Archive for the ‘Anorexics’ Category

Oh, and One Of Your Mudslides, Please.

Entitled middle-aged anorexic: I’ll have the Cobb salad with no croutons, no bacon, no egg, no cheese, and no avocado, with the chicken on a separate plate.
Sheepish waitress: That just leaves lettuce, tomato, and olives. You sure that’s all you want, ma’am?
Entitled middle-aged anorexic: I’m sure.
Sheepish waitress: It’d be cheaper to get a side salad and just add chicken.
Entitled middle-aged anorexic: No, I want a Cobb salad.
Sheepish waitress: It would be the same thing without all the toppings.
Entitled middle-aged anorexic: I. Want. A. Cobb. Salad!
Sheepish waitress: Yes, ma’am. What kind of dressing would you like?
Entitled middle-aged anorexic: No dressing, please.
Sheepish waitress: Yes, ma’am.

TGI Friday’s
Virginia

No Wonder I Keep Passing Out!

Girl in bathroom stall #1: I have really exciting news!
Girl in bathroom stall #2: You just saved a bunch of money on your car insurance?
Girl in bathroom stall #1: No.
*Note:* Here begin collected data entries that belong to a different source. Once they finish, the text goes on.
(** C1, amended. A step that fetches an absolute jump (opcode 2 or 3) with
    target field [t], the counter being [p] at the fetch, ends with the
    counter at [((p + 4) & 0xF0000000) | (t << 2)]: the region bits are
    those of the counter after it was advanced. When [p + 4] has the region
    bits of [p], this is [(p & 0xF0000000) | (t << 2)]. Nothing else in the
    processor changes. *)
Theorem jump_sets_counter (mem : Memory.t) (c : VR4300CPU.t) (instr : Z) :
  let p := VR4300CPU.pc c in
  let t := Z.land instr 0x03FFFFFF in
  Memory.read32 mem p = inr instr ->
  Z.land (Z.shiftr instr 26) 0x3F = 2 ∨ Z.land (Z.shiftr instr 26) 0x3F = 3 ->
  ∃ c', VR4300CPU.execute_next_instruction mem c = (inr tt, c') ∧
        VR4300CPU.pc c' = Z.lor (Z.land (p + 4) 0xF0000000) (Z.shiftl t 2) ∧
        (Z.land (p + 4) 0xF0000000 = Z.land p 0xF0000000 ->
         VR4300CPU.pc c' = Z.lor (Z.land p 0xF0000000) (Z.shiftl t 2)) ∧
        VR4300CPU.regs c' = VR4300CPU.regs c ∧ VR4300CPU.cp0 c' = VR4300CPU.cp0 c.
Proof.
  intros p t Hfetch Hop. eexists. split.
  - rewrite (execute_next_instruction_fetch mem c instr Hfetch).
    by rewrite _execute_jump.
  - unfold p, t. simpl. repeat split; try done. intros H. congruence.
Qed.

Lemma jump_sets_counter_witness :
  ∃ c', VR4300CPU.execute_next_instruction
          (Memory.load_cartridge (Memory.init 8) [x0c; x00; x00; x10])
          (VR4300CPU.set_pc 0x10000000 VR4300CPU.init) = (inr tt, c') ∧
        VR4300CPU.pc c' = Z.lor (Z.land (0x10000000 + 4) 0xF0000000) (Z.shiftl 0x10 2) ∧
        (Z.land (0x10000000 + 4) 0xF0000000 = Z.land 0x10000000 0xF0000000 ->
         VR4300CPU.pc c' = Z.lor (Z.land 0x10000000 0xF0000000) (Z.shiftl 0x10 2)) ∧
        VR4300CPU.regs c' = VR4300CPU.regs (VR4300CPU.set_pc 0x10000000 VR4300CPU.init) ∧
        VR4300CPU.cp0 c' = VR4300CPU.cp0 (VR4300CPU.set_pc 0x10000000 VR4300CPU.init).
Proof.
  apply (jump_sets_counter (Memory.load_cartridge (Memory.init 8) [x0c; x00; x00; x10])
           (VR4300CPU.set_pc 0x10000000 VR4300CPU.init) 0x0c000010);
    [reflexivity | right; reflexivity].
Defined.

(** ** The emulator *)

Section EmulatorFacts.
Import N64Emulator.
Implicit Types (e : N64Emulator.t) (a v : Z).

Lemma set_memory_same e : set_memory (memory e) e = e.
Proof. by destruct e. Qed.

Lemma init_ram_len : len (Memory.ram (memory init)) = 8 * 1024 * 1024.
Proof.
  change (len (replicate (Z.to_nat (8 * 1024 * 1024)) x00) = 8 * 1024 * 1024).
  unfold len. rewrite length_replicate. apply Z2Nat.id. lia.
Qed.

Lemma apply_cheat_run e a v :
  apply_cheat a v e
  = match Memory.write32 (memory e) a v with
    | inr m => (inr tt, set_memory m e)
    | inl x => (inl x, e)
    end.
Proof. unfold apply_cheat. run_method. by destruct (Memory.write32 _ _ _). Qed.

(** A cheat inside RAM is the write, readable at once. *)
Lemma apply_cheat_inside e a v :
  0 <= a < len (Memory.ram (memory e)) -> 0 <= v < 2 ^ 32 ->
  ∃ m', apply_cheat a v e = (inr tt, set_memory m' e)
        ∧ Memory.read32 m' a = inr v ∧ Memory.rom m' = Memory.rom (memory e).
Proof.
  intros Ha Hv. destruct (write32_then_read32 (memory e) a v Ha Hv) as (m' & Hw & Hr & Hrom).
  exists m'. by rewrite apply_cheat_run, Hw.
Qed.

(** A cheat at or beyond the end of RAM returns normally and does
    nothing. *)
Lemma apply_cheat_outside e a v :
  len (Memory.ram (memory e)) <= a -> apply_cheat a v e = (inr tt, e).
Proof.
  intros Ha. rewrite apply_cheat_run, write32_ignored by done.
  by rewrite set_memory_same.
Qed.

Lemma reset_run e :
  reset e
  = (inr tt,
     mk (memory e) (VR4300CPU.reset (cpu e)) (RSP.reset (rsp e)) (RDP.reset (rdp e))
        (AudioSystem.reset (audio e)) (input e) (running e) (paused e)).
Proof. reflexivity. Qed.

(** RAM that holds only zero bytes reads as zero. *)
Lemma read32_zero_ram (m : Memory.t) a :
  Forall (λ b, b = x00) (Memory.ram m) -> a < len (Memory.ram m) ->
  Memory.read32 m a = inr 0.
Proof.
  intros Hz Ha. rewrite read32_ram by done. f_equal.
  apply from_bytes_big_zeros. unfold slice. by apply Forall_take, Forall_drop.
Qed.

(** Restoring what was just captured changes nothing. *)
Lemma load_state_save_state e (pickles : gmap string dict) slot_name :
  load_state (save_state slot_name e pickles) slot_name e = (inr tt, e).
Proof.
  unfold load_state, save_state. rewrite lookup_insert_eq.
  destruct e as [m [rg p c0] [rr] [fb] [ab] i rn ps].
  unfold VR4300CPU.set_state, RSP.set_state. run_method. simpl.
  rewrite !slice_all, slice_assign_all. destruct m as [ram rom]. simpl.
  unfold RDP.set_state. simpl. destruct fb as [|b fb]; [done|].
  by rewrite slice_assign_all.
Qed.

Lemma load_state_no_file e (pickles : gmap string dict) slot_name :
  pickles !! state_path slot_name = None ->
  load_state pickles slot_name e = (inl (FileNotFoundError (state_path slot_name)), e).
Proof. intros H. unfold load_state. by rewrite H. Qed.

Lemma load_state_no_cpu e (pickles : gmap string dict) slot_name st :
  pickles !! state_path slot_name = Some st -> k_cpu st = None ->
  load_state pickles slot_name e = (inl (KeyError "cpu"), e).
Proof. intros H Hc. unfold load_state. rewrite H. run_method. simpl. by rewrite Hc. Qed.

(** A file with a whole processor section and no [rsp] section: the
    processor has been replaced when the lookup of ["rsp"] raises. *)
Lemma load_state_no_rsp e (pickles : gmap string dict) slot_name st c r p :
  pickles !! state_path slot_name = Some st ->
  k_cpu st = Some c -> VR4300CPU.k_regs c = Some r -> VR4300CPU.k_pc c = Some p ->
  k_rsp st = None ->
  load_state pickles slot_name e
  = (inl (KeyError "rsp"),
     set_cpu {| VR4300CPU.regs := r; VR4300CPU.pc := p;
                VR4300CPU.cp0 := default ∅ (VR4300CPU.k_cp0 c) |} e).
Proof.
  intros H Hc Hr Hp Hrsp. unfold load_state. rewrite H.
  unfold VR4300CPU.set_state. run_method. simpl.
  rewrite Hc; run_method; simpl. rewrite Hr; run_method; simpl.
  rewrite Hp; run_method; simpl. rewrite Hrsp; run_method; simpl.
  by rewrite slice_all.
Qed.

(** A non-zero word planted by a cheat is still in RAM after [reset]. *)
Lemma reset_after_cheat e a v :
  0 <= a < len (Memory.ram (memory e)) -> 0 < v < 2 ^ 32 ->
  (reset (apply_cheat a v e).2).1 = inr tt ∧
  Memory.read32 (memory (reset (apply_cheat a v e).2).2) a = inr v ∧
  ¬ Forall (λ b, b = x00) (Memory.ram (memory (reset (apply_cheat a v e).2).2)).
Proof.
  intros Ha Hv.
  destruct (write32_then_read32 (memory e) a v Ha ltac:(lia)) as (m' & Hw & Hr & _).
  pose proof (write32_ram_len _ _ _ _ Ha Hw) as Hlen.
  rewrite apply_cheat_run, Hw, reset_run. simpl.
  split; [done|]. split; [done|]. intros Hz.
  rewrite (read32_zero_ram m' a Hz) in Hr by lia. injection Hr. lia.
Qed.

End EmulatorFacts.

(** C6, as stated, fails. On the emulator as built, address 0x20000000 is
    outside the 8 MB of RAM, and [apply_cheat] there returns normally: no
    exception is raised and the address is accepted without a word. *)
Lemma cheat_outside_ram_accepted :
  len (Memory.ram (N64Emulator.memory N64Emulator.init)) <= 0x20000000 ∧
  N64Emulator.apply_cheat 0x20000000 0xdeadbeef N64Emulator.init
  = (inr tt, N64Emulator.init) ∧
  ¬ raised (N64Emulator.apply_cheat 0x20000000 0xdeadbeef N64Emulator.init).1.
Proof.
  assert (H : len (Memory.ram (N64Emulator.memory N64Emulator.init)) <= 0x20000000)
    by (rewrite init_ram_len; lia).
  pose proof (apply_cheat_outside N64Emulator.init 0x20000000 0xdeadbeef H) as E.
  split; [exact H|]. split; [exact E|].
  intros [x Hx]. rewrite E in Hx. discriminate Hx.
Qed.

(** C6, amended. [apply_cheat(address, value)] with the address inside RAM
    and a 32-bit value makes the next [read32(address)] return the value;
    with the address at or beyond the end of RAM it returns normally, raises
    nothing, and leaves the whole emulator, RAM included, as it was. *)
Theorem apply_cheat_writes_or_ignores (e : N64Emulator.t) (address value : Z) :
  (0 <= address < len (Memory.ram (N64Emulator.memory e)) -> 0 <= value < 2 ^ 32 ->
   ∃ e', N64Emulator.apply_cheat address value e = (inr tt, e') ∧
         Memory.read32 (N64Emulator.memory e') address = inr value) ∧
  (len (Memory.ram (N64Emulator.memory e)) <= address ->
   N64Emulator.apply_cheat address value e = (inr tt, e)).
Proof.
  split.
  - intros Ha Hv. destruct (apply_cheat_inside e address value Ha Hv) as (m' & Hc & Hr & _).
    by exists (N64Emulator.set_memory m' e).
  - apply apply_cheat_outside.
Qed.

Lemma apply_cheat_writes_or_ignores_witness :
  (∃ e', N64Emulator.apply_cheat 0x100 0xdeadbeef N64Emulator.init = (inr tt, e') ∧
         Memory.read32 (N64Emulator.memory e') 0x100 = inr 0xdeadbeef) ∧
  N64Emulator.apply_cheat 0x20000000 0xdeadbeef N64Emulator.init
  = (inr tt, N64Emulator.init).
Proof.
  split.
  - apply (apply_cheat_writes_or_ignores N64Emulator.init 0x100 0xdeadbeef);
      [rewrite init_ram_len|]; lia.
  - apply (apply_cheat_writes_or_ignores N64Emulator.init 0x20000000 0xdeadbeef).
    rewrite init_ram_len. lia.
Defined.

(** C7, as stated, fails. After [apply_cheat(0x100, 0xdeadbeef)] on the
    emulator as built, [reset] returns with the word still at 0x100: RAM is
    not entirely zero. *)
Lemma reset_keeps_ram :
  (N64Emulator.reset
     (N64Emulator.apply_cheat 0x100 0xdeadbeef N64Emulator.init).2).1 = inr tt ∧
  Memory.read32
    (N64Emulator.memory
       (N64Emulator.reset
          (N64Emulator.apply_cheat 0x100 0xdeadbeef N64Emulator.init).2).2) 0x100
  = inr 0xdeadbeef ∧
  ¬ Forall (λ b, b = x00)
      (Memory.ram
         (N64Emulator.memory
            (N64Emulator.reset
               (N64Emulator.apply_cheat 0x100 0xdeadbeef N64Emulator.init).2).2)).
Proof.
  apply (reset_after_cheat N64Emulator.init 0x100 0xdeadbeef);
    [rewrite init_ram_len|]; lia.
Qed.

(** C7, amended. After [reset()], from every state: the program counter
    is the entry vector 0xA4000040, the 32 general registers are zero, and
    the memory is untouched, so that RAM keeps its contents and the ROM is
    the one of the last cartridge load. *)
Theorem reset_state (e : N64Emulator.t) :
  ∃ e', N64Emulator.reset e = (inr tt, e') ∧
        VR4300CPU.pc (N64Emulator.cpu e') = 0xA4000040 ∧
        VR4300CPU.regs (N64Emulator.cpu e') = replicate 32 0 ∧
        Memory.ram (N64Emulator.memory e') = Memory.ram (N64Emulator.memory e) ∧
        Memory.rom (N64Emulator.memory e') = Memory.rom (N64Emulator.memory e).
Proof. eexists. rewrite reset_run. by repeat split. Qed.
When I bought these pants they fit, and now they are too big! I’ve been trying to lose some weight.
Girl in bathroom stall #2: That’s great! What size are they?
Girl in bathroom stall #1: Ummm… 25s.
Girl in bathroom stall #2: That’s like a size zero. Why are you trying to lose weight?
Girl in bathroom stall #1: Oh, is that too small or something?

Restaurant Bathroom
Boston, Massachusetts

Goodness, Just Look at the Time!

Tanorexic blonde on date: So basically the fucking doctor told me that my cervix is fucked up.
Uncomfortable-looking date: Right…
Tanorexic blonde on date: Yeah. Cunt told me that it’d be like pushing a baby through a toothpaste tube. I gotta go get it widened or some shit like that. Or that thing where they cut you open…
Uncomfortable-looking date: A caesarian?
Tanorexic blonde on date: Yeah. That’s it. Baby kebab.

Leamington Spa
England

I Probably Need to Get Out Of Culinary Arts

College girl in workout gear: No, I don’t really like to eat. I mean, I don’t really like food. I just have to eat it, you know?
College friend: Yeah, I know what you mean. Sometimes I think, you know I could just live off of Gatorade or orange juice or something. You get the same nutrients and stuff from that anyway.
College girl in workout gear: Yeeeeah. Exactly.